(Data extracted from a collection)
(** ** Control instructions keep the invariant *)

Lemma good_enter ctx A I l w w' a :
  chain (Worker.InstrPdr w) (labels w) (frames w) (Some ctx) ->
  uniform_code (A :: ctx) l = true -> target_ok ctx (mkLabel 0 A I) ->
  Worker.enterBlock A I l w = (Ok a, w') -> good (fixed w) (size w + 2) w'.
Proof.
  intros Hc Hl Ht E. unfold Worker.enterBlock, bind, Worker.onStack, Worker.onPdr, zoom in E.
  cbn in E. injection E as _ <-. split.
  - eexists. cbn. apply (chain_block _ _ _ ctx l (mkLabel _ A I)); [exact Hc|exact Hl|exact Ht].
  - done.
  - unfold size, labels, sizeZ. cbn. unfold labels. lia.
Qed.

Lemma good_invoke a b w w' :
  (exists o, chain (Worker.InstrPdr w) (labels w) (frames w) o) -> code_ok w ->
  Worker.invokeFunction a w = (Ok b, w') -> good (fixed w) (size w + 3) w'.
Proof.
  intros [o Hc] Hk E. unfold Worker.invokeFunction in E. rewrite bind_get in E.
  destruct (LStore.getFunction a (Worker.StoreMgr w)) as [n| | |] eqn:En; try done.
  change (bind (lift (Ok n)) ?k w) with (k n w) in E. cbv beta zeta in E.
  pose proof (getFunction_ok _ _ _ Hk En) as Hf. unfold func_ok in Hf.
  destruct (LFunc.IsHostFunction (obj n)).
  { pose proof (callHost_ctl (obj n) w Hk) as Hct. rewrite E in Hct.
    eapply good_ctl; [|exact Hct]. split; [by exists o|done|unfold size; lia]. }
  destruct (LFunc.FuncType (obj n)) as [t|]; [|done]. specialize (Hf t eq_refl).
  apply bind_Ok_inv in E as ([] & w1 & E1 & E). unfold Worker.onStack, zoom, LStack.pushFrame, modify in E1.
  injection E1 as <-. apply bind_Ok_inv in E as ([] & w2 & E2 & E).
  apply (ckeep_Ok _ _ _ _ (ckeep_push_locals _)) in E2.
  apply bind_Ok_inv in E as ([] & w3 & E3 & E). unfold Worker.onPdr, zoom, LProv.pushInstrs, modify in E3.
  injection E3 as <-. unfold ctl, code in E2. cbn in E2. injection E2 as P1 P2 P3 P4 P5 P6.
  eapply (good_enter []) in E; [|cbn; unfold labels, frames in *; cbn; rewrite P1, P2, P3|exact Hf|done].
  - destruct E as [Hch Hfx Hsz]. split; [done| |].
    + rewrite Hfx. unfold fixed, code. cbn. by rewrite P4, P5, P6.
    + revert Hsz. unfold size, labels, sizeZ in *. cbn. rewrite P1, P2. cbn. lia.
  - eapply chain_func; [exact Hc|done].
Qed.

Lemma good_branch n ctx a w w' :
  chain (Worker.InstrPdr w) (labels w) (frames w) (Some ctx) -> crosses ctx n = true ->
  size w < 2 ^ 32 -> Worker.branchToLabel n w = (Ok a, w') -> good (fixed w) (size w + 2) w'.
Proof.
  intros Hc Hn Hs E.
  destruct (legacy_branch_run n w ctx Hc Hn Hs) as [(u & t & E')|(i & L & vs & -> & HL & Hi & Ev & E1 & _ & _)].
  { by rewrite E' in E. }
  rewrite E1 in E. clear E1.
  assert (chain (Worker.InstrPdr (branched i vs w)) (labels (branched i vs w)) (frames (branched i vs w))
    (Some (drop (S i) ctx))) as Hb by (apply (chain_drop (S i)); [exact Hc|lia]).
  assert (size (branched i vs w) <= size w) as Hsz.
  { unfold size, branched, with_control, labels, sizeZ. cbn -[drop]. rewrite !length_drop. lia. }
  unfold continue in E. pose proof (chain_target _ _ _ _ _ _ Hc Hi HL) as Ht. unfold target_ok in Ht.
  destruct (Target L) as [[]|]; try done.
  - eapply (good_enter (drop (S i) ctx)) in E; [|exact Hb|exact Ht|exact Ht].
    eapply good_weaken; [exact E|lia].
  - injection E as _ <-. split; [eauto|done|lia].
Qed.

Lemma legacy_popInstrs_n_run n w : Worker.popInstrs_n (H := H) n w =
  (Ok tt, Worker.set_InstrPdr (drop n (Worker.InstrPdr w)) w).
Proof.
  revert w. induction n as [|n IH]; intros [st k hf env ts pdr cnt ct]; [done|].
  cbn [Worker.popInstrs_n]. unfold Worker.ignore, bind, try, Worker.onPdr, zoom, LProv.popInstrs.
  destruct pdr as [|i its]; cbn; rewrite IH; cbn; [by rewrite drop_nil|done].
Qed.

Lemma popInstrs_run w : Worker.ignore (Worker.onPdr LProv.popInstrs) w =
  (Ok tt, Worker.set_InstrPdr (drop 1 (Worker.InstrPdr w)) w).
Proof. by destruct w as [? ? ? ? ? [|i its] ? ?]. Qed.

Lemma good_return ctx a w w' :
  chain (Worker.InstrPdr w) (labels w) (frames w) (Some ctx) -> size w < 2 ^ 32 ->
  Worker.returnFunction w = (Ok a, w') -> good (fixed w) (size w) w'.
Proof.
  intros Hc Hs E. destruct (chain_return _ _ _ _ Hc) as (f & fs & o & Hfs & Hlen & Hf & Hr).
  unfold Worker.returnFunction in E. apply bind_Ok_inv in E as (n & w1 & E1 & E).
  unfold Worker.onStack, zoom, LStack.popFrame in E1. unfold frames in Hfs. rewrite Hfs in E1.
  fold (labels w) in E1. rewrite Hf in E1.
  assert (erase_mid (sizeZ (drop (length ctx) (labels w))) 0 (labels w) = Ok (drop (length ctx) (labels w))) as El.
  { unfold erase_mid, sizeZ. rewrite length_drop.
    replace (_ && _) with true by (symmetry; rewrite !andb_true_iff, !Z.leb_le; lia).
    change (Z.to_nat 0) with 0%nat. rewrite take_0. change ([] ++ ?l) with l. f_equal. f_equal. lia. }
  rewrite El in E1. destruct (erase_mid (VStackSize f) _ _) as [vs|e|u|]; try done.
  injection E1 as <- <-. rewrite (bind_Ok _ _ _ _ _ (legacy_popInstrs_n_run _ _)) in E.
  assert (Z.to_nat (wrap 32 (sizeZ (labels w) - sizeZ (drop (length ctx) (labels w)))) = length ctx) as Hn.
  { unfold size, sizeZ in *. rewrite length_drop, wrap_small; [lia|]. unfold in_u. lia. }
  rewrite Hn, popInstrs_run in E. injection E as _ <-. split.
  - exists o. cbn. by rewrite drop_drop, Nat.add_1_r.
  - done.
  - unfold size, labels, sizeZ. cbn. rewrite !length_drop. unfold labels. lia.
Qed.

Lemma good_leave a w w' l its :
  (exists o, chain (Worker.InstrPdr w) (labels w) (frames w) o) ->
  Worker.InstrPdr w = LProv.mkInstrScope LProv.Block l :: its ->
  Worker.leaveBlock w = (Ok a, w') -> good (fixed w) (size w) w'.
Proof.
  intros [o Hc] Hi E. rewrite Hi in Hc. 
  apply chain_block_inv in Hc as (L & ls & ctx & E2 & _ & Hc' & _ & _).
  assert (Worker.popLabels 1 w = (Ok tt, w')) as E'.
  { unfold Worker.leaveBlock in E. apply bind_Ok_inv in E as ([] & w1 & E3 & E4).
    destruct a. cbn [Worker.popLabels]. rewrite (bind_Ok _ _ _ _ _ E3). rewrite popInstrs_run in E4.
    rewrite (bind_Ok _ _ _ _ _ (popInstrs_run w1)). by simplify_eq. }
  rewrite (popLabels_S 0 w L ls _ _ E2 Hi) in E'.
  destruct (erase_mid _ _ _); try done. cbn in E'. unfold ret in E'. injection E' as <-. split.
  - eexists. exact Hc'.
  - done.
  - unfold size, labels, sizeZ in *. cbn. rewrite Hi, E2. cbn. lia.
Qed.

(** ** Every instruction keeps the invariant *)

Lemma good_same (m : MW unit) a w w' ctx :
  chain (Worker.InstrPdr w) (labels w) (frames w) (Some ctx) -> ckeep m -> m w = (Ok a, w') ->
  good (fixed w) (size w) w'.
Proof.
  intros Hc Hm E. eapply good_ctl; [|exact (ckeep_Ok _ _ _ _ Hm E)]. split; [eauto|done|lia].
Qed.

Lemma good_enter_if ctx A l a w w' :
  chain (Worker.InstrPdr w) (labels w) (frames w) (Some ctx) -> uniform_code (A :: ctx) l = true ->
  (if sizeZ l =? 0 then ret tt
   else let* c := Worker.costOf 5 in Worker.charge c Revert ;;; Worker.enterBlock A None l) w = (Ok a, w') ->
  good (fixed w) (size w + 2) w'.
Proof.
  intros Hc Hl E. destruct (sizeZ l =? 0).
  { unfold ret in E. injection E as _ <-. split; [eauto|done|lia]. }
  rewrite <- bind_assoc in E. apply bind_Ok_inv in E as ([] & w1 & E1 & E).
  assert (ctl w1 = ctl w) as Ec.
  { refine (ckeep_Ok _ _ _ _ _ E1). apply ckeep_bind; [apply ckeep_costOf|intros c; apply ckeep_charge]. }
  unfold ctl, code in Ec. injection Ec as P1 P2 P3 P4 P5 P6.
  eapply (good_enter ctx) in E; [|by rewrite P1, P2, P3|exact Hl|done].
  destruct E as [? Hf Hs]. split; [done| |].
  - rewrite Hf. unfold fixed, code. by rewrite P4, P5, P6.
  - unfold size in *. by rewrite P1, P2 in Hs.
Qed.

Directions
Could you write out, exactly as they stand, only the lines above that begin at the line with "destruct (LFunc.IsHostFunction (obj n))." and stop after the line with "cbn. by rewrite P4, P5, P6."?

Result of the exercise
  destruct (LFunc.IsHostFunction (obj n)).
  { pose proof (callHost_ctl (obj n) w Hk) as Hct. rewrite E in Hct.
    eapply good_ctl; [|exact Hct]. split; [by exists o|done|unfold size; lia]. }
  destruct (LFunc.FuncType (obj n)) as [t|]; [|done]. specialize (Hf t eq_refl).
  apply bind_Ok_inv in E as ([] & w1 & E1 & E). unfold Worker.onStack, zoom, LStack.pushFrame, modify in E1.
  injection E1 as <-. apply bind_Ok_inv in E as ([] & w2 & E2 & E).
  apply (ckeep_Ok _ _ _ _ (ckeep_push_locals _)) in E2.
  apply bind_Ok_inv in E as ([] & w3 & E3 & E). unfold Worker.onPdr, zoom, LProv.pushInstrs, modify in E3.
  injection E3 as <-. unfold ctl, code in E2. cbn in E2. injection E2 as P1 P2 P3 P4 P5 P6.
  eapply (good_enter []) in E; [|cbn; unfold labels, frames in *; cbn; rewrite P1, P2, P3|exact Hf|done].
  - destruct E as [Hch Hfx Hsz]. split; [done| |].
    + rewrite Hfx. unfold fixed, code. cbn. by rewrite P4, P5, P6.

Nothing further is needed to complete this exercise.